===== Dataset records

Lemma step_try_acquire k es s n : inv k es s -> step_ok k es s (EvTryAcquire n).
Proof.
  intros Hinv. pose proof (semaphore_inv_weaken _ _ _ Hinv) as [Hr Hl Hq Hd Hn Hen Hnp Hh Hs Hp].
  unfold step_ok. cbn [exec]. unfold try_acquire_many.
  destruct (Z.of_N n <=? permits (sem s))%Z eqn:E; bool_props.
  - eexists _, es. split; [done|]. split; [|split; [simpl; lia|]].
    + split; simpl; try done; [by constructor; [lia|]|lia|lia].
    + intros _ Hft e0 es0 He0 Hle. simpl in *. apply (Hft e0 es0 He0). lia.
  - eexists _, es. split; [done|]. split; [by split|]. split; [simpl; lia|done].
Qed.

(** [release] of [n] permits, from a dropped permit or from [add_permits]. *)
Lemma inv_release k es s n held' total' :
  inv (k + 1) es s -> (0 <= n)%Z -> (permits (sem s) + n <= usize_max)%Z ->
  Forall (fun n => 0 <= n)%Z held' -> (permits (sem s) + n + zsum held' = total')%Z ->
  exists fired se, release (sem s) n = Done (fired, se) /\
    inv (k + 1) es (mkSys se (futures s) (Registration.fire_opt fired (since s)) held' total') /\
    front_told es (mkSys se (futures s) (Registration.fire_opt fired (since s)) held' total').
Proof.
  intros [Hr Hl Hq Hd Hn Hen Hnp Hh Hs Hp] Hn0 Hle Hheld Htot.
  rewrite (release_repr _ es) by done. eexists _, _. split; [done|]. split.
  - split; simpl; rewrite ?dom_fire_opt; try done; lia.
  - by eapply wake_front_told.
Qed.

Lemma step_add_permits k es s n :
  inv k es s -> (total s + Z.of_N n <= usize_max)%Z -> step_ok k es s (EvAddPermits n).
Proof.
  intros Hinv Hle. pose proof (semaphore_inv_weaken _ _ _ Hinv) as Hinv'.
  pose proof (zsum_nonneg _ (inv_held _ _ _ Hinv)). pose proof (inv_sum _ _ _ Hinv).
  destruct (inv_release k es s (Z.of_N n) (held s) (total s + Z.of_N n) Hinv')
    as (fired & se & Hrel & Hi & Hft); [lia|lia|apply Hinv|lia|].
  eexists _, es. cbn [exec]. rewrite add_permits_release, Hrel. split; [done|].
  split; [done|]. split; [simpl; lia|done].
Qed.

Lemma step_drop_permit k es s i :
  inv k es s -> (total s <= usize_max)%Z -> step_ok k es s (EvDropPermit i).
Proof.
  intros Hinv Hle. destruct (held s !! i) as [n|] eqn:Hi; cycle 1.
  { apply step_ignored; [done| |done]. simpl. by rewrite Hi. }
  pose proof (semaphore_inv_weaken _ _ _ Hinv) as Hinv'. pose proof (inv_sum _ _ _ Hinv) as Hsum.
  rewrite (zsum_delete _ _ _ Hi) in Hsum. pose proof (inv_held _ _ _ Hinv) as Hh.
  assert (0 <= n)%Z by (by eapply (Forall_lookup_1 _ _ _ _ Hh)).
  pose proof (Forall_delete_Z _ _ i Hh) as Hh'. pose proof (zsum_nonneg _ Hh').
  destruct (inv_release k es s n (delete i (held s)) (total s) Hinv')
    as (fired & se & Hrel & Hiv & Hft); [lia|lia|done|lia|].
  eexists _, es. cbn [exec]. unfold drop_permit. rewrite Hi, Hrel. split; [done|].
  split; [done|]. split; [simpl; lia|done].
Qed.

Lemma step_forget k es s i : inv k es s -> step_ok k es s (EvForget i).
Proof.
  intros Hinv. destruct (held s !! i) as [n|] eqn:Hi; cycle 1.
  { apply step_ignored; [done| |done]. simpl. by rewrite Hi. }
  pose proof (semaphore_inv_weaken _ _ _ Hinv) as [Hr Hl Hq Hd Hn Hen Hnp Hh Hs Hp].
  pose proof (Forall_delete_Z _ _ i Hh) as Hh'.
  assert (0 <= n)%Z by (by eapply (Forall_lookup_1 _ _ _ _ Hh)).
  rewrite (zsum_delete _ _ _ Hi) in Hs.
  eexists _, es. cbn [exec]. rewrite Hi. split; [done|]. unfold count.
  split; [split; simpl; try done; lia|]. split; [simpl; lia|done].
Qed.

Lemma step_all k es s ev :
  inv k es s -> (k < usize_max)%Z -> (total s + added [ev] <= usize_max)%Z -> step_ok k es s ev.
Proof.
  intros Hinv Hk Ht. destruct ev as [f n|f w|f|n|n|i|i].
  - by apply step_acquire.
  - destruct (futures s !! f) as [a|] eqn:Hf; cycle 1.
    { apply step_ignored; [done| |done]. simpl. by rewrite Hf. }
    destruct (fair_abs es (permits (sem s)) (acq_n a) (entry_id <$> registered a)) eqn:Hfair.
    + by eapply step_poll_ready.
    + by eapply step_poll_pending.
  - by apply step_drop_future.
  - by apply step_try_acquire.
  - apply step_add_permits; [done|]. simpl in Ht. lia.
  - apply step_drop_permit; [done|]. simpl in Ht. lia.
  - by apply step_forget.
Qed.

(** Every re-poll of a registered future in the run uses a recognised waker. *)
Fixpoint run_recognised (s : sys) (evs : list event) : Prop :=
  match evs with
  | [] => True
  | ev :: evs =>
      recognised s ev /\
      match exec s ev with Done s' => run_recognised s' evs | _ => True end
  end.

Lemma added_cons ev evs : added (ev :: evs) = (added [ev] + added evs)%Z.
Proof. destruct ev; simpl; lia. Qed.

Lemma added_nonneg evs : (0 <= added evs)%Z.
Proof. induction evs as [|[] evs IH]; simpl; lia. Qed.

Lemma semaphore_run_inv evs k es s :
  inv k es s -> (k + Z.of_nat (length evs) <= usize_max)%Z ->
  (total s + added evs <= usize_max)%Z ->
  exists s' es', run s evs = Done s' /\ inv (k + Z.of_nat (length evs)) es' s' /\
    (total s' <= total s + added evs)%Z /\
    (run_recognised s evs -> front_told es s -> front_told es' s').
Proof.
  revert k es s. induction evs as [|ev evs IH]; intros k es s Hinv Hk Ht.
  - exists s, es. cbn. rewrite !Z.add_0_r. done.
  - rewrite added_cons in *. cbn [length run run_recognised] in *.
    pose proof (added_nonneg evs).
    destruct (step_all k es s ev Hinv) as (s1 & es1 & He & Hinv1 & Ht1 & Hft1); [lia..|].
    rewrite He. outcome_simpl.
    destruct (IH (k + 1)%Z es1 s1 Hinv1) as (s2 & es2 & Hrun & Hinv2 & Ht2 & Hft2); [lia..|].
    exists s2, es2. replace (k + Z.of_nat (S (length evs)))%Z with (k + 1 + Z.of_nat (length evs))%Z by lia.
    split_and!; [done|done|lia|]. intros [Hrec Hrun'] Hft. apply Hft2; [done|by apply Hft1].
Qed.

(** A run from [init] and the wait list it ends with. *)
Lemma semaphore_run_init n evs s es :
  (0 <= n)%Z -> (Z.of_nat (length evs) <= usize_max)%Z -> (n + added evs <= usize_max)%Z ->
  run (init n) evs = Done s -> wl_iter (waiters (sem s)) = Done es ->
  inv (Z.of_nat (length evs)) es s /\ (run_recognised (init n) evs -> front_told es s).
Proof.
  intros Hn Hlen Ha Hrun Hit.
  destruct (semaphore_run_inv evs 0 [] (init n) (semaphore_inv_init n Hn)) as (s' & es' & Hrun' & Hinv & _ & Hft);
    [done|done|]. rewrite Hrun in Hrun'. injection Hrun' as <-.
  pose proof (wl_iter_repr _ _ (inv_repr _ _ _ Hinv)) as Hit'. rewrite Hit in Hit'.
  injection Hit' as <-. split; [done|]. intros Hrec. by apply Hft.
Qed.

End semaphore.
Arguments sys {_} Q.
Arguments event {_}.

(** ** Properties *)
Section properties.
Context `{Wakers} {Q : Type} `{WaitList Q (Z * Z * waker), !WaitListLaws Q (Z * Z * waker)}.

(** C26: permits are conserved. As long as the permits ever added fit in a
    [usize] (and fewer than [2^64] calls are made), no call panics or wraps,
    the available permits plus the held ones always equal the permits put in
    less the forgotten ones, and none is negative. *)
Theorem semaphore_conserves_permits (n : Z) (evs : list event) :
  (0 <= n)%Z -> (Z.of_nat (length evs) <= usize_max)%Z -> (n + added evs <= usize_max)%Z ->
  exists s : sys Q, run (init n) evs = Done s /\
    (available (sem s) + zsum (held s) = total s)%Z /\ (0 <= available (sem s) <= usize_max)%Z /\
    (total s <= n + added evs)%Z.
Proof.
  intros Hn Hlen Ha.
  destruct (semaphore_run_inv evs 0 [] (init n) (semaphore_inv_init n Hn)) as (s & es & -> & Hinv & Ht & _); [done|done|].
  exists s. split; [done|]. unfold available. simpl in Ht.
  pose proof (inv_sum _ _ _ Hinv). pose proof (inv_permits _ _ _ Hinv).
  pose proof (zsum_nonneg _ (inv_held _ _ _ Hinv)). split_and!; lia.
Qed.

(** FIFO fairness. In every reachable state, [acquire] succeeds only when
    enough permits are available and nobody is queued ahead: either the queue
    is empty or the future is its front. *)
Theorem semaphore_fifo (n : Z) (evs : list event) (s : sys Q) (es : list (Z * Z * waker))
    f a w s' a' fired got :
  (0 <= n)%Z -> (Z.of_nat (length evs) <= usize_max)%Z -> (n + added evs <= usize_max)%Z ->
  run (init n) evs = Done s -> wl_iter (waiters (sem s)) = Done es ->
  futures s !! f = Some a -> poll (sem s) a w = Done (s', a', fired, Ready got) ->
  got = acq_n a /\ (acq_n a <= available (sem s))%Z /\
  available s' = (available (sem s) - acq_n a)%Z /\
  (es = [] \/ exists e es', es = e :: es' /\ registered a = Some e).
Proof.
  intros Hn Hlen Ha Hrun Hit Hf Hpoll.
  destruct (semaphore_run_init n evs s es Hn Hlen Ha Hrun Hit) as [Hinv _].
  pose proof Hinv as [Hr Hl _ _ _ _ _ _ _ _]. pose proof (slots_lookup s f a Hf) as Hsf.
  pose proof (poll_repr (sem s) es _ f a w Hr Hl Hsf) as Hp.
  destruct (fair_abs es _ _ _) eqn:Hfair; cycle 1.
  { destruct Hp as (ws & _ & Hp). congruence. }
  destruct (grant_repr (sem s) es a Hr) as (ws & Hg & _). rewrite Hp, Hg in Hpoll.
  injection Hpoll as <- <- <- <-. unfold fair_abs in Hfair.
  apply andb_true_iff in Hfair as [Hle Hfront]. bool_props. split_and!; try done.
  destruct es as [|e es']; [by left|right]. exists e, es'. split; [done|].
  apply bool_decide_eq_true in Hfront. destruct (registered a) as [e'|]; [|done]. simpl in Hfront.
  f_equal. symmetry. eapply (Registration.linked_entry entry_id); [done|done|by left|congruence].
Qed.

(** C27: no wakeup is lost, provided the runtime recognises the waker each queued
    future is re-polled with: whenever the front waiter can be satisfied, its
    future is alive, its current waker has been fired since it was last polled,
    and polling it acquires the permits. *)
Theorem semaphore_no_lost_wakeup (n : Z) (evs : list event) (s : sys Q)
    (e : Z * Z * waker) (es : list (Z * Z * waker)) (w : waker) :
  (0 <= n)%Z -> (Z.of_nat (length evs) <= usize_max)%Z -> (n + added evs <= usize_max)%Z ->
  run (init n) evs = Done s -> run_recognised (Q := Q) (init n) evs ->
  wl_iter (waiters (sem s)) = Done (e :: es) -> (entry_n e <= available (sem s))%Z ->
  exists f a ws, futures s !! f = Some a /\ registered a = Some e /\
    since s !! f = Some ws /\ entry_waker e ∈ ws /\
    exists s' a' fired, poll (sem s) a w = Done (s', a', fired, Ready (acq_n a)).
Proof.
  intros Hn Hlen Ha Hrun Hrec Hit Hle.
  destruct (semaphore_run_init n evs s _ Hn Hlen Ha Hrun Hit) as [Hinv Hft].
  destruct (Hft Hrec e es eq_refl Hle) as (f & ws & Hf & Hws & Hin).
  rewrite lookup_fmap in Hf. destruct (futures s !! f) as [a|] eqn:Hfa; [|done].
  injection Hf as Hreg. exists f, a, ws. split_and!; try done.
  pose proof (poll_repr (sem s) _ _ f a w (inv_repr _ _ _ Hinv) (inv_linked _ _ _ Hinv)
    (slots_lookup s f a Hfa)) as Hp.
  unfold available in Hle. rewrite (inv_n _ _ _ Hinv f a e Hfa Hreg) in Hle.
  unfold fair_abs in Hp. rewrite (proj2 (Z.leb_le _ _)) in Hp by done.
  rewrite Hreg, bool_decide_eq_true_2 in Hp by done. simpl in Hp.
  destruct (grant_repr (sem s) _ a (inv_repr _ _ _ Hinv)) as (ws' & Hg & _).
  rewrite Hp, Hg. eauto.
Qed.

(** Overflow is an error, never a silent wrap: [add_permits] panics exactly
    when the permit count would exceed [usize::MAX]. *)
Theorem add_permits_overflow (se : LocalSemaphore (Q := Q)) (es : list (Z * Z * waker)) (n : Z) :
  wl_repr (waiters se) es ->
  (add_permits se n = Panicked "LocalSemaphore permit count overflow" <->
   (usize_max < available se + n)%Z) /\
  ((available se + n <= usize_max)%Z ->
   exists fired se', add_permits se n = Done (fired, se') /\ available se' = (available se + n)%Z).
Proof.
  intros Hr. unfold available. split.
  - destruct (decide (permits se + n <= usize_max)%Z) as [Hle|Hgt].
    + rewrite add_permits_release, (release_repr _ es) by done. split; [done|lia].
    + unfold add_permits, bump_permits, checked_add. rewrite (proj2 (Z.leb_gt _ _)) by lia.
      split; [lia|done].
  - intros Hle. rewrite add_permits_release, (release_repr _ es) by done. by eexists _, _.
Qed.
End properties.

==========

§ **Exercise prompt**: Please give again, word for word, only the lines from the one holding "(** Overflow is" through the end of the listing above.

§ **Solution for this problem**:
(** Overflow is an error, never a silent wrap: [add_permits] panics exactly
    when the permit count would exceed [usize::MAX]. *)
Theorem add_permits_overflow (se : LocalSemaphore (Q := Q)) (es : list (Z * Z * waker)) (n : Z) :
  wl_repr (waiters se) es ->
  (add_permits se n = Panicked "LocalSemaphore permit count overflow" <->
   (usize_max < available se + n)%Z) /\
  ((available se + n <= usize_max)%Z ->
   exists fired se', add_permits se n = Done (fired, se') /\ available se' = (available se + n)%Z).
Proof.
  intros Hr. unfold available. split.
  - destruct (decide (permits se + n <= usize_max)%Z) as [Hle|Hgt].
    + rewrite add_permits_release, (release_repr _ es) by done. split; [done|lia].
    + unfold add_permits, bump_permits, checked_add. rewrite (proj2 (Z.leb_gt _ _)) by lia.
      split; [lia|done].
  - intros Hle. rewrite add_permits_release, (release_repr _ es) by done. by eexists _, _.
Qed.
End properties.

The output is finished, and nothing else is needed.